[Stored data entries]
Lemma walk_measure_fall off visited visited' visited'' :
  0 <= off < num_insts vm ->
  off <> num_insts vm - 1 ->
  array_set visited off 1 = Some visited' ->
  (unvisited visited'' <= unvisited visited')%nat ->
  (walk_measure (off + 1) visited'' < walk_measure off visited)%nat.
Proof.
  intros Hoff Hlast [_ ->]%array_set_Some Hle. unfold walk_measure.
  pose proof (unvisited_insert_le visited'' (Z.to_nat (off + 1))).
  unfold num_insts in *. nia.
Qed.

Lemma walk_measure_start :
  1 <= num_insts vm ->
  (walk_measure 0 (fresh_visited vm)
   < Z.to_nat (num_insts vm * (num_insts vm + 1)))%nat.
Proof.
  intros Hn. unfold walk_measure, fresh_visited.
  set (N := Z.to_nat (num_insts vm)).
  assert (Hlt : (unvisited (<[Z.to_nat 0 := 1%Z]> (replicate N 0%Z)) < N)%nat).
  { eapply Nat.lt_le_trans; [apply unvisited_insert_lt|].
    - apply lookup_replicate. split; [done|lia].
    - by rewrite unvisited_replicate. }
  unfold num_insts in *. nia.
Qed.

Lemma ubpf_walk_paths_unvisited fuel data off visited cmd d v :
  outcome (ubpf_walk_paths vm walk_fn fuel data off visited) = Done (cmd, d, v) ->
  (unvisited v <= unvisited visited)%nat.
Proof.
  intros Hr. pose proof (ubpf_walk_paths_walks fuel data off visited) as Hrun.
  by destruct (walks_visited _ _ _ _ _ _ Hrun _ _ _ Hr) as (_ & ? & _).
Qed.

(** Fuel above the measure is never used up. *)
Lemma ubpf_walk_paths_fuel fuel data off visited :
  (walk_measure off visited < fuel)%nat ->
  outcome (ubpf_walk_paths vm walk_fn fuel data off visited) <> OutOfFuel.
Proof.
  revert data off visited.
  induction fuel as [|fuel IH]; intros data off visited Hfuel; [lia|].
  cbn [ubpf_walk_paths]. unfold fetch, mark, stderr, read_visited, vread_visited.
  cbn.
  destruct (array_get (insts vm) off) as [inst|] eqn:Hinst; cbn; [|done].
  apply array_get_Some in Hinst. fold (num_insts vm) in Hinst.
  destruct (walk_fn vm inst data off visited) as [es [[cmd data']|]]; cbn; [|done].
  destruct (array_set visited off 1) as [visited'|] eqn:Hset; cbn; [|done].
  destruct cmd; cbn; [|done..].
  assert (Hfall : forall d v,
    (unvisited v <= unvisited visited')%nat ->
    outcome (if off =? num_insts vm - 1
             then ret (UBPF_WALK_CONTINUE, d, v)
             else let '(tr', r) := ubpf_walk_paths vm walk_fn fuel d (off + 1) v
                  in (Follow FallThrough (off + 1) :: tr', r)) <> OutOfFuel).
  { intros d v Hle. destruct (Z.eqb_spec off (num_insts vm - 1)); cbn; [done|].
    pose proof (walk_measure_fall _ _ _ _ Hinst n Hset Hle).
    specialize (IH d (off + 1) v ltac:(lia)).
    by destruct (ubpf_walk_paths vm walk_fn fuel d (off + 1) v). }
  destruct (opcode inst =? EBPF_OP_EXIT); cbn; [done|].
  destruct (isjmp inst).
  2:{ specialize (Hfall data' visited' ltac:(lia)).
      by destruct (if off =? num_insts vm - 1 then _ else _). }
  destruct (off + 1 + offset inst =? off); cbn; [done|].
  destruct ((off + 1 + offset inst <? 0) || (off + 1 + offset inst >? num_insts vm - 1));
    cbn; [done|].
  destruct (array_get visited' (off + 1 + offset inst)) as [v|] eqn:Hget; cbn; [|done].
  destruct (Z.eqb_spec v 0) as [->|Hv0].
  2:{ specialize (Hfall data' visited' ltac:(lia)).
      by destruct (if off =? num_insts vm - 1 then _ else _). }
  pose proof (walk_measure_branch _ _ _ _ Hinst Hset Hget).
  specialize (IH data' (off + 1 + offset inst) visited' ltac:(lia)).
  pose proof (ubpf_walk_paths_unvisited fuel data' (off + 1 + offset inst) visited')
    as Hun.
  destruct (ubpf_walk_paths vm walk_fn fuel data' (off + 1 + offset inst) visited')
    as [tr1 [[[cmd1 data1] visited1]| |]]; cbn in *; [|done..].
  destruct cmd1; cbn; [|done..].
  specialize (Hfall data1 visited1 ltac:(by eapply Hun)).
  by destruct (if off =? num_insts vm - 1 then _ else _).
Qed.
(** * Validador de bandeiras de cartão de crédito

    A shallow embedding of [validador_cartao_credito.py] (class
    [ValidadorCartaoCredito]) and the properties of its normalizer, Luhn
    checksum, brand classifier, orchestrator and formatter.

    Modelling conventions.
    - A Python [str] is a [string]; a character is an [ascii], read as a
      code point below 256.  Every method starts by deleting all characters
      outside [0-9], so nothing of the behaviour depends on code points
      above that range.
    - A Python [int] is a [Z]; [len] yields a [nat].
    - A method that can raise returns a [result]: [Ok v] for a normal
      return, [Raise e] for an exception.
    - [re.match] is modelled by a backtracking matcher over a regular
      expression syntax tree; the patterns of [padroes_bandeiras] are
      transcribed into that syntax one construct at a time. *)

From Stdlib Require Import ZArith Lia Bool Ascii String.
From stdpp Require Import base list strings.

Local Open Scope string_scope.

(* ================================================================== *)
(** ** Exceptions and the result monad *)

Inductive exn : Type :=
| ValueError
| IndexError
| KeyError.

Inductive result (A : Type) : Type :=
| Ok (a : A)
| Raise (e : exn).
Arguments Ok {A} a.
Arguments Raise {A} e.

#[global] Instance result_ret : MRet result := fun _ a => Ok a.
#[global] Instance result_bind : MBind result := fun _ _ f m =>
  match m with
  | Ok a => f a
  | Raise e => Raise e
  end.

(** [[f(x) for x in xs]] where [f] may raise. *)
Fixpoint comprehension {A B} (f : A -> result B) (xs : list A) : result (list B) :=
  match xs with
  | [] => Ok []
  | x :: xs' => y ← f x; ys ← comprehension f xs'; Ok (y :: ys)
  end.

→ Task requirements:
Transcribe all the entries, keeping each one exactly as it is.

→ Solution to this task:
Lemma walk_measure_fall off visited visited' visited'' :
  0 <= off < num_insts vm ->
  off <> num_insts vm - 1 ->
  array_set visited off 1 = Some visited' ->
  (unvisited visited'' <= unvisited visited')%nat ->
  (walk_measure (off + 1) visited'' < walk_measure off visited)%nat.
Proof.
  intros Hoff Hlast [_ ->]%array_set_Some Hle. unfold walk_measure.
  pose proof (unvisited_insert_le visited'' (Z.to_nat (off + 1))).
  unfold num_insts in *. nia.
Qed.

Lemma walk_measure_start :
  1 <= num_insts vm ->
  (walk_measure 0 (fresh_visited vm)
   < Z.to_nat (num_insts vm * (num_insts vm + 1)))%nat.
Proof.
  intros Hn. unfold walk_measure, fresh_visited.
  set (N := Z.to_nat (num_insts vm)).
  assert (Hlt : (unvisited (<[Z.to_nat 0 := 1%Z]> (replicate N 0%Z)) < N)%nat).
  { eapply Nat.lt_le_trans; [apply unvisited_insert_lt|].
    - apply lookup_replicate. split; [done|lia].
    - by rewrite unvisited_replicate. }
  unfold num_insts in *. nia.
Qed.

Lemma ubpf_walk_paths_unvisited fuel data off visited cmd d v :
  outcome (ubpf_walk_paths vm walk_fn fuel data off visited) = Done (cmd, d, v) ->
  (unvisited v <= unvisited visited)%nat.
Proof.
  intros Hr. pose proof (ubpf_walk_paths_walks fuel data off visited) as Hrun.
  by destruct (walks_visited _ _ _ _ _ _ Hrun _ _ _ Hr) as (_ & ? & _).
Qed.

(** Fuel above the measure is never used up. *)
Lemma ubpf_walk_paths_fuel fuel data off visited :
  (walk_measure off visited < fuel)%nat ->
  outcome (ubpf_walk_paths vm walk_fn fuel data off visited) <> OutOfFuel.
Proof.
  revert data off visited.
  induction fuel as [|fuel IH]; intros data off visited Hfuel; [lia|].
  cbn [ubpf_walk_paths]. unfold fetch, mark, stderr, read_visited, vread_visited.
  cbn.
  destruct (array_get (insts vm) off) as [inst|] eqn:Hinst; cbn; [|done].
  apply array_get_Some in Hinst. fold (num_insts vm) in Hinst.
  destruct (walk_fn vm inst data off visited) as [es [[cmd data']|]]; cbn; [|done].
  destruct (array_set visited off 1) as [visited'|] eqn:Hset; cbn; [|done].
  destruct cmd; cbn; [|done..].
  assert (Hfall : forall d v,
    (unvisited v <= unvisited visited')%nat ->
    outcome (if off =? num_insts vm - 1
             then ret (UBPF_WALK_CONTINUE, d, v)
             else let '(tr', r) := ubpf_walk_paths vm walk_fn fuel d (off + 1) v
                  in (Follow FallThrough (off + 1) :: tr', r)) <> OutOfFuel).
  { intros d v Hle. destruct (Z.eqb_spec off (num_insts vm - 1)); cbn; [done|].
    pose proof (walk_measure_fall _ _ _ _ Hinst n Hset Hle).
    specialize (IH d (off + 1) v ltac:(lia)).
    by destruct (ubpf_walk_paths vm walk_fn fuel d (off + 1) v). }
  destruct (opcode inst =? EBPF_OP_EXIT); cbn; [done|].
  destruct (isjmp inst).
  2:{ specialize (Hfall data' visited' ltac:(lia)).
      by destruct (if off =? num_insts vm - 1 then _ else _). }
  destruct (off + 1 + offset inst =? off); cbn; [done|].
  destruct ((off + 1 + offset inst <? 0) || (off + 1 + offset inst >? num_insts vm - 1));
    cbn; [done|].
  destruct (array_get visited' (off + 1 + offset inst)) as [v|] eqn:Hget; cbn; [|done].
  destruct (Z.eqb_spec v 0) as [->|Hv0].
  2:{ specialize (Hfall data' visited' ltac:(lia)).
      by destruct (if off =? num_insts vm - 1 then _ else _). }
  pose proof (walk_measure_branch _ _ _ _ Hinst Hset Hget).
  specialize (IH data' (off + 1 + offset inst) visited' ltac:(lia)).
  pose proof (ubpf_walk_paths_unvisited fuel data' (off + 1 + offset inst) visited')
    as Hun.
  destruct (ubpf_walk_paths vm walk_fn fuel data' (off + 1 + offset inst) visited')
    as [tr1 [[[cmd1 data1] visited1]| |]]; cbn in *; [|done..].
  destruct cmd1; cbn; [|done..].
  specialize (Hfall data1 visited1 ltac:(by eapply Hun)).
  by destruct (if off =? num_insts vm - 1 then _ else _).
Qed.
(** * Validador de bandeiras de cartão de crédito

    A shallow embedding of [validador_cartao_credito.py] (class
    [ValidadorCartaoCredito]) and the properties of its normalizer, Luhn
    checksum, brand classifier, orchestrator and formatter.

    Modelling conventions.
    - A Python [str] is a [string]; a character is an [ascii], read as a
      code point below 256.  Every method starts by deleting all characters
      outside [0-9], so nothing of the behaviour depends on code points
      above that range.
    - A Python [int] is a [Z]; [len] yields a [nat].
    - A method that can raise returns a [result]: [Ok v] for a normal
      return, [Raise e] for an exception.
    - [re.match] is modelled by a backtracking matcher over a regular
      expression syntax tree; the patterns of [padroes_bandeiras] are
      transcribed into that syntax one construct at a time. *)

From Stdlib Require Import ZArith Lia Bool Ascii String.
From stdpp Require Import base list strings.

Local Open Scope string_scope.

(* ================================================================== *)
(** ** Exceptions and the result monad *)

Inductive exn : Type :=
| ValueError
| IndexError
| KeyError.

Inductive result (A : Type) : Type :=
| Ok (a : A)
| Raise (e : exn).
Arguments Ok {A} a.
Arguments Raise {A} e.

#[global] Instance result_ret : MRet result := fun _ a => Ok a.
#[global] Instance result_bind : MBind result := fun _ _ f m =>
  match m with
  | Ok a => f a
  | Raise e => Raise e
  end.

(** [[f(x) for x in xs]] where [f] may raise. *)
Fixpoint comprehension {A B} (f : A -> result B) (xs : list A) : result (list B) :=
  match xs with
  | [] => Ok []
  | x :: xs' => y ← f x; ys ← comprehension f xs'; Ok (y :: ys)
  end.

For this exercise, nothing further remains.